### Records for the exercise
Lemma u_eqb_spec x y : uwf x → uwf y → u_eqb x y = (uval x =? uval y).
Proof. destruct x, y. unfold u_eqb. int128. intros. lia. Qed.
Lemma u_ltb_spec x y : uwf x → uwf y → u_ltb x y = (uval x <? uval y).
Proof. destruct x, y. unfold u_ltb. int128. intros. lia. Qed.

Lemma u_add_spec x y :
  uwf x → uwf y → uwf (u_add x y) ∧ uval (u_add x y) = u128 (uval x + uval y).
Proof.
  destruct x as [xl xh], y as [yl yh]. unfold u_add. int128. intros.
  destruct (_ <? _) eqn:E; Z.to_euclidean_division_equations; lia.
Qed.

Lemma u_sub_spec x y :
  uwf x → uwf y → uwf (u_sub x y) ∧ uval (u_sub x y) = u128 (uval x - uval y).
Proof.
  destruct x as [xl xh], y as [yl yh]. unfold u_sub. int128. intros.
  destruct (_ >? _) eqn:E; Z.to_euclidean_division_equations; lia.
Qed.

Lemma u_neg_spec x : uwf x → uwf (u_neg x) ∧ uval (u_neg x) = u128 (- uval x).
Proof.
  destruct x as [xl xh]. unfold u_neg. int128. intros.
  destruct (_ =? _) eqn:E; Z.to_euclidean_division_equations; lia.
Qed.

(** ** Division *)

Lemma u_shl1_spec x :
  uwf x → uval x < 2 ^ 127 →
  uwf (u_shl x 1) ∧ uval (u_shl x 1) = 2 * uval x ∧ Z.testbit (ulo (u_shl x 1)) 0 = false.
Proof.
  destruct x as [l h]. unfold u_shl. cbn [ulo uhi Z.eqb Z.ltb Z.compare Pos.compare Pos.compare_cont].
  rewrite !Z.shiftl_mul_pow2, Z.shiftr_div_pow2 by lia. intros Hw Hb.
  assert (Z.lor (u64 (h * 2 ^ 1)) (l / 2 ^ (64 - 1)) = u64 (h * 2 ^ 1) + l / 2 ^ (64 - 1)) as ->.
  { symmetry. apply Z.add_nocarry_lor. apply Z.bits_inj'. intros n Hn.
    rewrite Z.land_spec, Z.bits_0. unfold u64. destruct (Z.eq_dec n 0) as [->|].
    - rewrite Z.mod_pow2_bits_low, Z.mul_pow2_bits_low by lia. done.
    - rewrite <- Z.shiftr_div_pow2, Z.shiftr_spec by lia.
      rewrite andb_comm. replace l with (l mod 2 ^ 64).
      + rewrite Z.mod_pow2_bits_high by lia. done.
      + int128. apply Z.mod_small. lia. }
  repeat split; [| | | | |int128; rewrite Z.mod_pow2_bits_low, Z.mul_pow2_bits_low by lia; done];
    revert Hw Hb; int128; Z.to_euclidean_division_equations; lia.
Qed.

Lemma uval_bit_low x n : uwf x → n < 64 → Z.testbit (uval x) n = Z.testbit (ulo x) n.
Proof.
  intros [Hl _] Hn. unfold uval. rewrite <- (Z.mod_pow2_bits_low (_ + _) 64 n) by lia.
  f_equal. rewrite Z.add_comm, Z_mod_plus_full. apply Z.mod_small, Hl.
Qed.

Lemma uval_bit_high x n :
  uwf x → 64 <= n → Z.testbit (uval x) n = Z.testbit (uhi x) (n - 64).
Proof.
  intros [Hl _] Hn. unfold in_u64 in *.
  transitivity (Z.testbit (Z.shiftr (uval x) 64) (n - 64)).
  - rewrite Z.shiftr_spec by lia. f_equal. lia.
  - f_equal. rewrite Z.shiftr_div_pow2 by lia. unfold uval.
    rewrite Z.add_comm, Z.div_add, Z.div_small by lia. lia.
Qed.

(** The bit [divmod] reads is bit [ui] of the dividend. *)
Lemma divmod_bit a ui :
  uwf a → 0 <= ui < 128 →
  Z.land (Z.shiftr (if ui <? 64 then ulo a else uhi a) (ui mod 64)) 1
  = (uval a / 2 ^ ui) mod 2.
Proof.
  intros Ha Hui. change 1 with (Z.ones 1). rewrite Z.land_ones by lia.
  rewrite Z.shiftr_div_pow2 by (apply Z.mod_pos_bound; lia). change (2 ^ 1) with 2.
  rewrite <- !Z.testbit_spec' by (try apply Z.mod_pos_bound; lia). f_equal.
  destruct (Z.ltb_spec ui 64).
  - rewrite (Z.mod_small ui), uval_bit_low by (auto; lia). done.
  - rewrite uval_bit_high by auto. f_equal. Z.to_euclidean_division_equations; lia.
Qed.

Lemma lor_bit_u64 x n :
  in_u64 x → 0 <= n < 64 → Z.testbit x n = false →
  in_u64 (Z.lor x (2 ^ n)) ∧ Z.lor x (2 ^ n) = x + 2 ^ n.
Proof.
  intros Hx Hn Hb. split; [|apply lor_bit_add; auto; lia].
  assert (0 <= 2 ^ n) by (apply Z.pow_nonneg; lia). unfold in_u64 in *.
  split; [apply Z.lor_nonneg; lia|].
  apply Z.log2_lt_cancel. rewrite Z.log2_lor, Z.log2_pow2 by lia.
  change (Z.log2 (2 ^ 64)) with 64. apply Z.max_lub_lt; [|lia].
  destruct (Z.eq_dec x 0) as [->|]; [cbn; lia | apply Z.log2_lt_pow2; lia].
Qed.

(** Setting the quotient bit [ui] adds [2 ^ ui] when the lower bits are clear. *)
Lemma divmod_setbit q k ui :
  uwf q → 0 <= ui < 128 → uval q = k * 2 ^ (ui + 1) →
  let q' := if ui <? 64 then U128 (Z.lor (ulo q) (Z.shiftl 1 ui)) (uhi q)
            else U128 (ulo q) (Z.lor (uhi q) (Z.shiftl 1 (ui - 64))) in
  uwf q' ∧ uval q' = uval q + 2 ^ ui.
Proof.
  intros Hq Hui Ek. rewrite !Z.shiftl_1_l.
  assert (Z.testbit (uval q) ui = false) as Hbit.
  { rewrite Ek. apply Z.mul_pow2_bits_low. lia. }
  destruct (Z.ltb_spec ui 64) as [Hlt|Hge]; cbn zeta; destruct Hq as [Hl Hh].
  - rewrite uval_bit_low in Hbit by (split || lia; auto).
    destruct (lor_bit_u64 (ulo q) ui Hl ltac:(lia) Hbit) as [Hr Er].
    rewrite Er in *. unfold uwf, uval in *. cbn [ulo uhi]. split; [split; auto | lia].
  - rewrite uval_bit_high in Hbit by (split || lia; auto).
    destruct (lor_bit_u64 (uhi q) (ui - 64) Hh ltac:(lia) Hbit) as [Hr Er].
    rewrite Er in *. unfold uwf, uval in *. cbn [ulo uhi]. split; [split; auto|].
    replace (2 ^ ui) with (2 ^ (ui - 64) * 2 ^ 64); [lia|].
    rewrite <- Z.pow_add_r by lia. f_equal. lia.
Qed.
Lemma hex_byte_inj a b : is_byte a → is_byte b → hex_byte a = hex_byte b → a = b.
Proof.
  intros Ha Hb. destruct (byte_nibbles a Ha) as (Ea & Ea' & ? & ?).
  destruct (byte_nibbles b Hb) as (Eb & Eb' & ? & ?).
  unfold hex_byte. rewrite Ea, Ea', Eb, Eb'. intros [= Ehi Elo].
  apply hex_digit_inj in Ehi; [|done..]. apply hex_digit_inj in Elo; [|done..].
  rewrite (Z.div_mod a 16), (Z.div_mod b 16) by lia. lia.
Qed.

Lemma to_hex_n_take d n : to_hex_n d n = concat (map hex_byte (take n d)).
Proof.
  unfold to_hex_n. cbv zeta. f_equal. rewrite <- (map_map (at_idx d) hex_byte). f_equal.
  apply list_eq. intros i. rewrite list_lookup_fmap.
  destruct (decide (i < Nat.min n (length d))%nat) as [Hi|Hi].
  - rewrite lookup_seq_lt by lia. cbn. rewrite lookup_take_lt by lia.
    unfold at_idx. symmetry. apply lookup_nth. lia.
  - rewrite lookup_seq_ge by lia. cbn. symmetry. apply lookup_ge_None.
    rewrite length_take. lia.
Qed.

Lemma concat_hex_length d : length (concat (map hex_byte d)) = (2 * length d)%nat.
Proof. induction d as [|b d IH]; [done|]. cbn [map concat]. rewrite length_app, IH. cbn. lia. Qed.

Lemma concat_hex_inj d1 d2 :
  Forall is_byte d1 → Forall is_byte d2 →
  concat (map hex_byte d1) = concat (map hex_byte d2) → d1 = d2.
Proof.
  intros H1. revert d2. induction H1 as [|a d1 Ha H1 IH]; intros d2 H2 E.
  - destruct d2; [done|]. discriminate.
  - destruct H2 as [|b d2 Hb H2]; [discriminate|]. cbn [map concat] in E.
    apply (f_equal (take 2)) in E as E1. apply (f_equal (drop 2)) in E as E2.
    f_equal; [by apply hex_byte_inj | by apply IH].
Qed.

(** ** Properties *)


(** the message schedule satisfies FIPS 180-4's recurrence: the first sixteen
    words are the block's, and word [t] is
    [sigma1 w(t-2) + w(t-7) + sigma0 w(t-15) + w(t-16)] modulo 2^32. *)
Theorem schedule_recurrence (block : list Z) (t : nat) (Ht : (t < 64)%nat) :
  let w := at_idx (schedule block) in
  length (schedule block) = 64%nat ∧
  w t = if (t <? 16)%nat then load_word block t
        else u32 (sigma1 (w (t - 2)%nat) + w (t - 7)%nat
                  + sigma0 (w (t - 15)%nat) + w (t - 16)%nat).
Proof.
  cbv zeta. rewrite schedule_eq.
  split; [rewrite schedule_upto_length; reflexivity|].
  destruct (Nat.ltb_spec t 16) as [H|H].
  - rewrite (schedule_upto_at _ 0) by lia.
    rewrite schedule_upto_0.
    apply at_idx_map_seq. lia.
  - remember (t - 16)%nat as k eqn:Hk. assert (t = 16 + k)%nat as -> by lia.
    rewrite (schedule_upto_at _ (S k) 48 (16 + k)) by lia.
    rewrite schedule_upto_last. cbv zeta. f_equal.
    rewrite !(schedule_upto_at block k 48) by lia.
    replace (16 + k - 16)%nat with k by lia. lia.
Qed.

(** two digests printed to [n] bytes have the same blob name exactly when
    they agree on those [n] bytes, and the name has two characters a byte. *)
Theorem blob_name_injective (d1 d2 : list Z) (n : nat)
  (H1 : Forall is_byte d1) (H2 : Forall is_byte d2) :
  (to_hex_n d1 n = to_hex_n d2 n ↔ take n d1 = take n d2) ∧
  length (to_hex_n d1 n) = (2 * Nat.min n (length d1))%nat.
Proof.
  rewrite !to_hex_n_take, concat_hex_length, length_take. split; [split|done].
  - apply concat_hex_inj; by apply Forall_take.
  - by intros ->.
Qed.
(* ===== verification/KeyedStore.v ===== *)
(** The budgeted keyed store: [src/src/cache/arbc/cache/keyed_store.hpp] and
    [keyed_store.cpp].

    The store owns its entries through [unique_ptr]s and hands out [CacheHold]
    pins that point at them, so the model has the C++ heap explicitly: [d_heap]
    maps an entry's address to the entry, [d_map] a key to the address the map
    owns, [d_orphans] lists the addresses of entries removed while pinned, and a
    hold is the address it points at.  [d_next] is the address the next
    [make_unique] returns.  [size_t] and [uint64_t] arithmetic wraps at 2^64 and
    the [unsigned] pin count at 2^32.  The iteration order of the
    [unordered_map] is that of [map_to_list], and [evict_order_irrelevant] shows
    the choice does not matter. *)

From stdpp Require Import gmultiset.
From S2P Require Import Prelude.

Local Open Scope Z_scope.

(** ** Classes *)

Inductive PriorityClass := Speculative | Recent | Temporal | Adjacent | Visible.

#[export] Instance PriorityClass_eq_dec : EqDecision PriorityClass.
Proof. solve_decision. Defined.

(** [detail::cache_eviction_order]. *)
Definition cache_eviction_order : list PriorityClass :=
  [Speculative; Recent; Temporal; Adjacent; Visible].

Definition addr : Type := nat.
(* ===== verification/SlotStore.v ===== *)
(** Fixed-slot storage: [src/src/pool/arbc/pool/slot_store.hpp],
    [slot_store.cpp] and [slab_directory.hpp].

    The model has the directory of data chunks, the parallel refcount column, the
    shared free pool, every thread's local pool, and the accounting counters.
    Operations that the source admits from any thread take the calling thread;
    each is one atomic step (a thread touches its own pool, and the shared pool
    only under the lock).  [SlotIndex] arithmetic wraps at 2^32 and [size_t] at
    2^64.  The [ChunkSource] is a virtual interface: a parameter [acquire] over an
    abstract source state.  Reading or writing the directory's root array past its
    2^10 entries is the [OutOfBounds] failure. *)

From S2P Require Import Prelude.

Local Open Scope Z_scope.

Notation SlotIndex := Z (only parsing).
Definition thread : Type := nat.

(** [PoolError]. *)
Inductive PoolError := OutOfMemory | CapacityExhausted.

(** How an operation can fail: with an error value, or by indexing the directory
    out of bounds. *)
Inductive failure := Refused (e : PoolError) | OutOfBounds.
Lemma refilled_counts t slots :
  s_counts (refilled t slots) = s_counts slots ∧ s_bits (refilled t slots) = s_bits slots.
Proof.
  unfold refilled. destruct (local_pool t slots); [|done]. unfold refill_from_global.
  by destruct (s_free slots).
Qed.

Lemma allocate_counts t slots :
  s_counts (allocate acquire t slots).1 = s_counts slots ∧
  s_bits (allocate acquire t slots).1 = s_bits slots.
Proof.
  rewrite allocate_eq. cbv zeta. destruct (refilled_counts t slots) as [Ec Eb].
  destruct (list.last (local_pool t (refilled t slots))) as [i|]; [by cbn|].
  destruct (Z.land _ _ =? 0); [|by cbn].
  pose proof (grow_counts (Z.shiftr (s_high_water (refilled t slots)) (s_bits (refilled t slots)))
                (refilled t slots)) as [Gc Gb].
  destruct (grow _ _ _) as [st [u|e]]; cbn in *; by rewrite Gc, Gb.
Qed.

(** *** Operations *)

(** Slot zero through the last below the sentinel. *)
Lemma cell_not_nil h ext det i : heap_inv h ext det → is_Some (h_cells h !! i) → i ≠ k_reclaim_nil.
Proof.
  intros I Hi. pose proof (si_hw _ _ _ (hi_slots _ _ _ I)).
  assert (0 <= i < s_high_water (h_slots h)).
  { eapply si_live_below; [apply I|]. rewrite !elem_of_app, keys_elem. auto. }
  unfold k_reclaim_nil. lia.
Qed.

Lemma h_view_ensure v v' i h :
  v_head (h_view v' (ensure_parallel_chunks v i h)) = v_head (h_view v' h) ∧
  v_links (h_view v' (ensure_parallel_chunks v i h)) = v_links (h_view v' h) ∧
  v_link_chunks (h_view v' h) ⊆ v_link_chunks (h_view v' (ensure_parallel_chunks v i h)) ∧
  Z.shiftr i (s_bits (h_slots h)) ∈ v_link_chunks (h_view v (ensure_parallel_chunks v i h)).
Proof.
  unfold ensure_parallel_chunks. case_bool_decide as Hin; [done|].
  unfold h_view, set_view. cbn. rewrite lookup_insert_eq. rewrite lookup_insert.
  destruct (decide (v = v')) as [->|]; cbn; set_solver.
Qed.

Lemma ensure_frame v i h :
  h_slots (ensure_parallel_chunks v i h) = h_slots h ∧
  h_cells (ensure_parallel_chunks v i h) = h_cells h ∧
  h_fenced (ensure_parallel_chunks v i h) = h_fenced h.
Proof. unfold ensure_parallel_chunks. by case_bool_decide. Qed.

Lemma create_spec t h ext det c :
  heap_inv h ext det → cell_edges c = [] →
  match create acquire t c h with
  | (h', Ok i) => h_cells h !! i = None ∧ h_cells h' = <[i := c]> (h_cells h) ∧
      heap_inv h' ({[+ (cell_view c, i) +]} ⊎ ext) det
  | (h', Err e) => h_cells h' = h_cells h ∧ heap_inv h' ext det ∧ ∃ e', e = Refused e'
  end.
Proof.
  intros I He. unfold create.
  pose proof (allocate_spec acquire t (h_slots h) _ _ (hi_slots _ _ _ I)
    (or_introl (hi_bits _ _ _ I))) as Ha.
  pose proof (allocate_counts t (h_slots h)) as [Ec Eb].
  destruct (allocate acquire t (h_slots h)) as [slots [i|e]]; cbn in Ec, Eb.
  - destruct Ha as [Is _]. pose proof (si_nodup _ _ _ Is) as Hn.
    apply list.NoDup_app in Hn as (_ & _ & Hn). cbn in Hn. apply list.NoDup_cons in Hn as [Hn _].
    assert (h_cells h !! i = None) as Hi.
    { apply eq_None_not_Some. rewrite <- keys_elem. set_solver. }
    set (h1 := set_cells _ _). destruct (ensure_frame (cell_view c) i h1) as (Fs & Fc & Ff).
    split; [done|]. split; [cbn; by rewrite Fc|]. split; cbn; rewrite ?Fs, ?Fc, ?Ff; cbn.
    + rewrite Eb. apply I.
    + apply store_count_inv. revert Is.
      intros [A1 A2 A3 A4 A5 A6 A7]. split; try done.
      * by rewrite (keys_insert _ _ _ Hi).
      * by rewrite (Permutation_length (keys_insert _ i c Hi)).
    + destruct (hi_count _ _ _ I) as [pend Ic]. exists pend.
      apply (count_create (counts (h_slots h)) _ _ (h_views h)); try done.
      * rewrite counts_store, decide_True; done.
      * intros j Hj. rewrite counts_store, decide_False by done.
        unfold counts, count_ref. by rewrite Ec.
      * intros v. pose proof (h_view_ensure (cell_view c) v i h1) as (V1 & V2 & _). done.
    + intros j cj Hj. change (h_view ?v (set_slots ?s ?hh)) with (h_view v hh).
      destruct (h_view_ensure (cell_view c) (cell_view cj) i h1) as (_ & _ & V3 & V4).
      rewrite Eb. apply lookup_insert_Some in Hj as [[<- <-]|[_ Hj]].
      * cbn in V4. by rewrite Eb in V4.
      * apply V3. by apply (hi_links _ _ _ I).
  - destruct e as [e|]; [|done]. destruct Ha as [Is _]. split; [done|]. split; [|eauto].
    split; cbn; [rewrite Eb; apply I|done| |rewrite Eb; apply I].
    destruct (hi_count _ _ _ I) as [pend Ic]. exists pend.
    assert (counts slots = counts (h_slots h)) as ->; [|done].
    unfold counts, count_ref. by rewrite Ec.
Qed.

### Task directions
Every line above from the line with "intros [Hl _] Hn. unfold in_u64 in *." to the line with "intros Hx Hn", both included, must be reproduced exactly, and no other line may appear.

### Response to the task
  intros [Hl _] Hn. unfold in_u64 in *.
  transitivity (Z.testbit (Z.shiftr (uval x) 64) (n - 64)).
  - rewrite Z.shiftr_spec by lia. f_equal. lia.
  - f_equal. rewrite Z.shiftr_div_pow2 by lia. unfold uval.
    rewrite Z.add_comm, Z.div_add, Z.div_small by lia. lia.
Qed.

(** The bit [divmod] reads is bit [ui] of the dividend. *)
Lemma divmod_bit a ui :
  uwf a → 0 <= ui < 128 →
  Z.land (Z.shiftr (if ui <? 64 then ulo a else uhi a) (ui mod 64)) 1
  = (uval a / 2 ^ ui) mod 2.
Proof.
  intros Ha Hui. change 1 with (Z.ones 1). rewrite Z.land_ones by lia.
  rewrite Z.shiftr_div_pow2 by (apply Z.mod_pos_bound; lia). change (2 ^ 1) with 2.
  rewrite <- !Z.testbit_spec' by (try apply Z.mod_pos_bound; lia). f_equal.
  destruct (Z.ltb_spec ui 64).
  - rewrite (Z.mod_small ui), uval_bit_low by (auto; lia). done.
  - rewrite uval_bit_high by auto. f_equal. Z.to_euclidean_division_equations; lia.
Qed.

Lemma lor_bit_u64 x n :
  in_u64 x → 0 <= n < 64 → Z.testbit x n = false →
  in_u64 (Z.lor x (2 ^ n)) ∧ Z.lor x (2 ^ n) = x + 2 ^ n.
Proof.
  intros Hx Hn Hb. split; [|apply lor_bit_add; auto; lia].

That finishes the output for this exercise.